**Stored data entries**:
(** [memmove] copies correctly whatever the overlap: within memory, the [n]
    bytes at [dst] become those that were at [src] before the call, and no other
    byte changes. *)
Lemma memmove_copies m dst src n i :
  (dst + n <= length m)%nat -> (src + n <= length m)%nat -> (i < length m)%nat ->
  exists m', memmove m dst src n = Some m' /\ length m' = length m /\
    m' !! i = if decide (dst <= i < dst + n)%nat then m !! (src + (i - dst))%nat else m !! i.
Proof.
  intros Hd Hs Hi. rewrite memmove_Ok by done. eexists. split; [done|].
  assert (Hl : length (sub_bytes src n m) = n) by (apply length_sub_bytes; lia).
  split; [apply length_splice; rewrite Hl; lia|]. case_decide.
  - rewrite lookup_splice_in by (rewrite Hl; lia). apply lookup_sub_bytes. lia.
  - apply lookup_splice_out; rewrite Hl; lia.
Qed.

Lemma memmove_copies_witness :
  exists m', memmove [1; 2; 3; 4; 5; 6] 2 0 4 = Some m' /\ m' !! 5%nat = Some 4.
Proof.
  destruct (memmove_copies [1; 2; 3; 4; 5; 6] 2 0 4 5) as (m' & H1 & _ & H2);
    [cbn; lia..|]. exists m'. split; [exact H1|exact H2].
Defined.

(** [memset] fills: whether the address and the count select the word or the
    byte instruction, exactly the [n] bytes at [dst] become the low byte of
    [c]. *)
Lemma memset_fills m dst c n :
  (dst + n <= length m)%nat ->
  memset m dst c n = Some (splice dst (replicate n (u8 c)) m).
Proof.
  intros Hl. unfold memset.
  destruct (Nat.eqb_spec (dst mod 4) 0), (Nat.eqb_spec (n mod 4) 0); cbn [andb];
    try (by apply stosb_Ok).
  assert (Hn : n = (4 * (n / 4))%nat) by (pose proof (Nat.div_mod n 4); lia).
  rewrite u8_land. destruct (memset_word (u8 c) (u8_range c)) as (H0 & H1 & H2 & H3).
  rewrite (stosl_Ok _ _ _ _ (u8 c)) by (done || lia). by rewrite <- Hn.
Qed.

Lemma memset_fills_witness :
  memset (replicate 12 7) 4 (-1) 8 = Some (replicate 4 7 ++ replicate 8 255) /\
  memset (replicate 12 7) 5 (-1) 3 = Some (replicate 5 7 ++ replicate 3 255 ++ replicate 4 7).
Proof.
  split.
  - rewrite (memset_fills (replicate 12 7) 4 (-1) 8); [reflexivity|cbn; lia].
  - rewrite (memset_fills (replicate 12 7) 5 (-1) 3); [reflexivity|cbn; lia].
Defined.
(** The state after a request served on its own. *)
Definition after_rw (i : nat) (b : buf) (s : bio) : bio :=
  set_bufs (<[i := completed (disk_get (disk s) (b_sector b)) b]> (bufs s)) (started b s).

Lemma idewait_Ok s e : ide_ready s -> idewait e s = Ok 0 s.
Proof.
  intros [H1 H2]. unfold idewait, bind, gets. rewrite H1, H2. simpl.
  by rewrite andb_false_r.
Qed.

Lemma idestart_Ok s i b :
  bufs s !! i = Some b -> in_range b -> ide_ready s -> idestart i s = Ok tt (started b s).
Proof.
  intros Hb Hr Hs. unfold idestart. mstep.
  destruct (Z.leb_spec FSSIZE (b_blockno b)) as [Hle|_]; [unfold in_range in Hr; lia|].
  change (BSIZE / SECTOR_SIZE) with 1. change (7 <? 1) with false. cbv beta zeta iota.
  erewrite bind_Ok by (by apply idewait_Ok).
  rewrite Z.mul_1_r, ide_address_ports by (unfold in_range in Hr; klia).
  unfold started, b_sector. mstep. by destruct (flag B_DIRTY b).
Qed.

(** The queue holds distinct buffers with requests the disk can serve. *)
Definition queue_ok (s : bio) : Prop :=
  NoDup (idequeue s) /\
  forall j, j ∈ idequeue s -> exists b, bufs s !! j = Some b /\ in_range b.

(** One interrupt: the head of the queue is completed and the next request is
    started; no other buffer changes. *)
Lemma ideintr_Ok s i q b :
  idequeue s = i :: q -> bufs s !! i = Some b -> ide_ready s -> queue_ok s ->
  let s1 := set_bufs (<[i := completed (disk_get (disk s) (ide_sel s)) b]> (bufs s))
                     (set_queue q s) in
  ideintr s = Ok tt (match q with
                     | [] => s1
                     | j :: _ => match bufs s !! j with
                                 | Some b' => started b' s1
                                 | None => s1
                                 end
                     end).
Proof.
  intros Hq Hb Hs Hok s1. unfold ideintr. mstep. rewrite Hq. mstep.
  set (s0 := set_queue q s). assert (Hb0 : bufs s0 !! i = Some b) by done.
  assert (Hlt : (i < length (bufs s))%nat) by (by eapply lookup_lt_Some).
  mstep. set (b' := if flag B_DIRTY b then b else b_set_data (disk_get (disk s) (ide_sel s)) b).
  assert (Hread : (if negb (flag B_DIRTY b)
      then let! r := idewait true in
           if 0 <=? r
           then let! s2 := gets id in upd_buf i (b_set_data (disk_get (disk s2) (ide_sel s2)))
           else ret tt else ret tt) s0 = Ok tt (set_bufs (<[i:=b']> (bufs s)) s0)).
  { unfold b'. destruct (flag B_DIRTY b); cbn [negb].
    - unfold ret. rewrite list_insert_id by done. by destruct s.
    - erewrite bind_Ok by (by apply idewait_Ok). cbn [Z.leb Z.compare]. mstep.
      by rewrite (upd_buf_Ok _ _ _ _ Hb0). }
  erewrite bind_Ok by apply Hread. cbv beta.
  erewrite bind_Ok by (apply upd_buf_Ok; cbn; by rewrite list_lookup_insert_eq).
  erewrite bind_Ok by (apply upd_buf_Ok; cbn; rewrite list_lookup_insert_eq; [done|];
                       by rewrite length_insert).
  cbn [bufs set_bufs]. rewrite !list_insert_insert_eq.
  destruct q as [|j q]; [done|].
  destruct Hok as [Hnd Hok]. rewrite Hq in Hnd, Hok.
  destruct (Hok j) as (bj & Hj & Hr); [set_solver|]. rewrite Hj.
  assert (i <> j) by (apply NoDup_cons in Hnd; set_solver).
  apply idestart_Ok; [|done|done]. cbn. by rewrite list_lookup_insert_ne.
Qed.

(** A request made while the disk is idle. *)
Lemma iderw_Ok s i b :
  idequeue s = [] -> ide_ready s -> bufs s !! i = Some b ->
  flag B_BUSY b = true -> flag B_VALID b && negb (flag B_DIRTY b) = false ->
  in_range b -> (b_dev b = 0 \/ havedisk1 s = true) ->
  iderw i s = Ok tt (after_rw i b s).
Proof.
  intros Hq Hs Hb Hbusy Hsync Hr Hdev. unfold iderw.
  assert (Hsub : iderw_submit i s = Ok tt (started b (set_queue [i] s))).
  { unfold iderw_submit. mstep. rewrite Hbusy. cbn [negb]. rewrite synced_flags, Hsync.
    mstep. replace (_ && _) with false.
    2: { destruct Hdev as [->| ->]; [done|by rewrite andb_false_r]. }
    mstep. rewrite Hq. mstep. by apply idestart_Ok. }
  erewrite bind_Ok by apply Hsub. cbv beta. mstep.
  replace (idequeue (started b (set_queue [i] s))) with [i]
    by (unfold started; by destruct (flag B_DIRTY b)).
  cbn [length iderw_wait].
  assert (Hb' : bufs (started b (set_queue [i] s)) !! i = Some b)
    by (unfold started; by destruct (flag B_DIRTY b)).
  mstep. rewrite synced_flags, Hsync.
  assert (Hlt : (i < length (bufs s))%nat) by (by eapply lookup_lt_Some).
  assert (Hint : ideintr (started b (set_queue [i] s)) = Ok tt (after_rw i b s)).
  { rewrite (ideintr_Ok _ i [] b); try done.
    - f_equal. unfold after_rw, completed, started. 
      destruct s, (flag B_DIRTY b); simpl in *; by subst.
    - unfold started; by destruct (flag B_DIRTY b).
    - unfold started; by destruct (flag B_DIRTY b).
    - split.
      + unfold started; destruct (flag B_DIRTY b); simpl; apply NoDup_singleton.
      + intros j Hj. exists b. replace j with i; [by split|].
        unfold started in Hj; destruct (flag B_DIRTY b); simpl in Hj; set_solver. }
  erewrite bind_Ok by apply Hint. cbv beta.
  assert (Hb2 : bufs (after_rw i b s) !! i =
                Some (completed (disk_get (disk s) (b_sector b)) b)).
  { unfold after_rw. cbn. by rewrite list_lookup_insert_eq. }
  mstep. rewrite synced_flags. unfold completed. by flags.
Qed.

(** ** A request made while others are queued *)

Definition synced (b : buf) : bool := flag B_VALID b && negb (flag B_DIRTY b).

(** The sector write the request queued for the buffer at [j] makes. *)
Definition write_of (l : list buf) (j : nat) : list (sector * list Z) :=
  match l !! j with
  | Some b => if flag B_DIRTY b then [(b_sector b, b_data b)] else []
  | None => []
  end.
Lemma path_frame bs bs' l :
  (forall x, x ∈ removelast l -> nx bs' x = nx bs x) ->
  (forall y, y ∈ tail l -> pv bs' y = pv bs y) ->
  path bs l -> path bs' l.
Proof.
  induction l as [|x l IH]; intros Hn Hp Hl; [done|].
  destruct l as [|y l]; [done|].
  change (removelast (x :: y :: l)) with (x :: removelast (y :: l)) in Hn.
  cbn [tail] in Hp. destruct Hl as (H1 & H2 & H3).
  change (path bs' (x :: y :: l)) with
    (nx bs' x = Some y /\ pv bs' y = Some x /\ path bs' (y :: l)).
  split_and!.
  - rewrite Hn; [done|set_solver].
  - rewrite Hp; [done|set_solver].
  - apply IH; [set_solver| |done]. intros z Hz. apply Hp. cbn in Hz. set_solver.
Qed.

Lemma elem_of_removelast {A} (x : A) (l : list A) : x ∈ removelast l -> x ∈ l.
Proof.
  induction l as [|y l IH]; [done|]. destruct l as [|z l]; [set_solver|].
  change (removelast (y :: z :: l)) with (y :: removelast (z :: l)). set_solver.
Qed.

(** A buffer without its links: what the list surgery leaves alone. *)
Definition body (b : buf) : buf := b_set_prev 0 (b_set_next 0 b).
Definition bodies (bs : list buf) : list buf := body <$> bs.

Lemma nx_next bs i y x :
  (i < length bs)%nat -> nx (alter (b_set_next y) i bs) x = if decide (x = i) then Some y else nx bs x.
Proof.
  intros Hi. unfold nx. case_decide as E.
  - subst. rewrite list_lookup_alter_eq. by destruct (lookup_lt_is_Some_2 bs i Hi) as [b ->].
  - by rewrite list_lookup_alter_ne.
Qed.

Lemma pv_prev bs i y x :
  (i < length bs)%nat -> pv (alter (b_set_prev y) i bs) x = if decide (x = i) then Some y else pv bs x.
Proof.
  intros Hi. unfold pv. case_decide as E.
  - subst. rewrite list_lookup_alter_eq. by destruct (lookup_lt_is_Some_2 bs i Hi) as [b ->].
  - by rewrite list_lookup_alter_ne.
Qed.

Lemma nx_alter bs i f x : (forall b, b_next (f b) = b_next b) -> nx (alter f i bs) x = nx bs x.
Proof.
  intros Hf. unfold nx. destruct (decide (x = i)) as [->|].
  - rewrite list_lookup_alter_eq. destruct (bs !! i); [|done]. cbn. by rewrite Hf.
  - by rewrite list_lookup_alter_ne.
Qed.

Lemma pv_alter bs i f x : (forall b, b_prev (f b) = b_prev b) -> pv (alter f i bs) x = pv bs x.
Proof.
  intros Hf. unfold pv. destruct (decide (x = i)) as [->|].
  - rewrite list_lookup_alter_eq. destruct (bs !! i); [|done]. cbn. by rewrite Hf.
  - by rewrite list_lookup_alter_ne.
Qed.

Lemma bodies_alter bs i f : (forall b, body (f b) = body b) -> bodies (alter f i bs) = bodies bs.
Proof.
  intros Hf. unfold bodies. apply list_eq. intros j. rewrite !list_lookup_fmap.
  destruct (decide (j = i)) as [->|].
  - rewrite list_lookup_alter_eq. destruct (bs !! i); [|done]. cbn. by rewrite Hf.
  - by rewrite list_lookup_alter_ne.
Qed.

Lemma bodies_alter_body bs i f :
  (forall b, body (f (body b)) = body (f b)) ->
  bodies (alter f i bs) = alter (fun x => body (f x)) i (bodies bs).
Proof.
  intros Hf. unfold bodies. apply list_eq. intros j.
  destruct (decide (j = i)) as [->|].
  - rewrite list_lookup_alter_eq, !list_lookup_fmap, list_lookup_alter_eq.
    destruct (bs !! i); [|done]. cbn. by rewrite Hf.
  - rewrite list_lookup_alter_ne, !list_lookup_fmap, list_lookup_alter_ne by done. done.
Qed.

Lemma upd_buf_alter s i f :
  (i < length (bufs s))%nat -> upd_buf i f s = Ok tt (set_bufs (alter f i (bufs s)) s).
Proof.
  intros Hi. destruct (lookup_lt_is_Some_2 (bufs s) i Hi) as [b Hb].
  rewrite (upd_buf_Ok _ _ _ _ Hb). do 2 f_equal. apply list_eq. intros j.
  destruct (decide (j = i)) as [->|].
  - rewrite list_lookup_insert_eq by done. rewrite list_lookup_alter_eq. by rewrite Hb.
  - by rewrite list_lookup_insert_ne, list_lookup_alter_ne.
Qed.

(** Unlinking the node between [p] and [n]. *)
Lemma path_remove bs A p i n C :
  (p < length bs)%nat -> (n < length bs)%nat ->
  p ∉ A -> p ∉ removelast (n :: C) -> n ∉ tail (A ++ [p]) -> n ∉ C ->
  path bs (A ++ p :: i :: n :: C) ->
  path (alter (b_set_next n) p (alter (b_set_prev p) n bs)) (A ++ p :: n :: C).
Proof.
  intros Hp Hn HpA HpC HnA HnC H.
  set (bs' := alter (b_set_next n) p (alter (b_set_prev p) n bs)).
  assert (Hnx : forall x, nx bs' x = if decide (x = p) then Some n else nx bs x).
  { intros x. unfold bs'. rewrite nx_next by (by rewrite length_alter).
    by rewrite nx_alter. }
  assert (Hpv : forall x, pv bs' x = if decide (x = n) then Some p else pv bs x).
  { intros x. unfold bs'. rewrite pv_alter by done. by rewrite pv_prev. }
  apply path_app in H as [HA H]. change (p :: i :: n :: C) with ([p; i] ++ n :: C) in H.
  apply path_app in H as [_ HC]. apply path_app. split.
  - eapply path_frame; [| |apply HA].
    + rewrite removelast_last. intros x Hx. rewrite Hnx, decide_False; set_solver.
    + intros y Hy. rewrite Hpv, decide_False; set_solver.
  - change (nx bs' p = Some n /\ pv bs' n = Some p /\ path bs' (n :: C)).
    rewrite Hnx, Hpv, !decide_True by done. split_and!; try done.
    eapply path_frame; [| |apply HC].
    + intros x Hx. rewrite Hnx, decide_False; set_solver.
    + intros y Hy. cbn in Hy. rewrite Hpv, decide_False; set_solver.
Qed.

(** Linking [i] between [h] and its successor [f]. *)
Lemma path_insert bs h i f C :
  (h < length bs)%nat -> (i < length bs)%nat -> (f < length bs)%nat ->
  h <> i -> h ∉ removelast (f :: C) -> i ∉ f :: C -> f ∉ C ->
  path bs (h :: f :: C) ->
  path (alter (b_set_next i) h (alter (b_set_prev i) f
       (alter (b_set_prev h) i (alter (b_set_next f) i bs)))) (h :: i :: f :: C).
Proof.
  intros Hh Hi Hf Hhi HhC HiC HfC H.
  set (bs' := alter _ h _).
  assert (Hnx : forall x, nx bs' x = if decide (x = h) then Some i else
                                     if decide (x = i) then Some f else nx bs x).
  { intros x. unfold bs'. rewrite nx_next by (by rewrite !length_alter). case_decide; [done|].
    rewrite !nx_alter by done. by rewrite nx_next. }
  assert (Hpv : forall x, pv bs' x = if decide (x = f) then Some i else
                                     if decide (x = i) then Some h else pv bs x).
  { intros x. unfold bs'. rewrite pv_alter by done. rewrite pv_prev by (by rewrite !length_alter).
    case_decide; [done|]. rewrite pv_prev by (by rewrite !length_alter).
    case_decide; [done|]. by rewrite pv_alter. }
  destruct H as (_ & _ & HC).
  change (nx bs' h = Some i /\ pv bs' i = Some h /\ nx bs' i = Some f /\
          pv bs' f = Some i /\ path bs' (f :: C)).
  rewrite !Hnx, !Hpv. split_and!.
  - by rewrite decide_True.
  - rewrite decide_False, decide_True; set_solver.
  - rewrite decide_False, decide_True; set_solver.
  - by rewrite decide_True.
  - eapply path_frame; [| |apply HC].
    + intros x Hx. assert (x ∈ f :: C) by (by apply elem_of_removelast).
      rewrite Hnx, !decide_False; set_solver.
    + intros y Hy. cbn in Hy. rewrite Hpv, !decide_False; set_solver.
Qed.

Lemma lru_NoDup bs l : lru bs l -> NoDup (HEAD :: l).
Proof.
  intros [Hl _]. rewrite Hl. apply NoDup_cons. split; [|apply NoDup_seq].
  rewrite elem_of_seq. unfold HEAD. change (Z.to_nat NBUF) with 30%nat. lia.
Qed.

Lemma lru_lt bs l i : lru bs l -> i ∈ l -> (i < 30)%nat.
Proof.
  intros [Hl _]. rewrite Hl, elem_of_seq. change (Z.to_nat NBUF) with 30%nat. lia.
Qed.

Lemma path_links bs A p i n C :
  path bs (A ++ p :: i :: n :: C) ->
  nx bs p = Some i /\ pv bs i = Some p /\ nx bs i = Some n /\ pv bs n = Some i.
Proof.
  intros H. apply path_app in H as [_ H]. cbn in H. tauto.
Qed.

Lemma get_buf_nx s i y :
  nx (bufs s) i = Some y -> exists b, get_buf i s = Ok b s /\ b_next b = y /\ bufs s !! i = Some b.
Proof.
  unfold nx. destruct (bufs s !! i) as [b|] eqn:E; [|done].
  intros [= <-]. exists b. split_and!; eauto with xv6.
Qed.

(** The ring [HEAD :: l ++ [HEAD]] seen from its first and its last link. *)
Lemma ring_last (l : list nat) : exists A p, (HEAD :: l) = A ++ [p] /\ tail (A ++ [p]) = l.
Proof.
  destruct (exists_last (l := HEAD :: l)) as (A & p & HA); [done|].
  exists A, p. split; [done|]. by rewrite <- HA.
Qed.

Lemma ring_first (l : list nat) :
  exists n C, l ++ [HEAD] = (n :: C) /\ removelast (n :: C) = l /\
    (NoDup (HEAD :: l) -> (n ∉ C) /\ (n = HEAD \/ n ∈ l)).
Proof.
  assert (exists n C, l ++ [HEAD] = (n :: C)) as (n & C & HC) by (destruct l; eauto).
  exists n, C. split_and!; [done|rewrite <- HC; apply removelast_last|].
  intros Hnd. apply NoDup_cons in Hnd as [Hh Hnd].
  destruct l as [|m l]; cbn in HC; injection HC as -> <-; [set_solver|].
  apply NoDup_cons in Hnd as [? ?]. set_solver.
Qed.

**Work item**: Select the lines from the entries that include the word "Hint".

**Written solution**:
  assert (Hint : ideintr (started b (set_queue [i] s)) = Ok tt (after_rw i b s)).
  erewrite bind_Ok by apply Hint. cbv beta.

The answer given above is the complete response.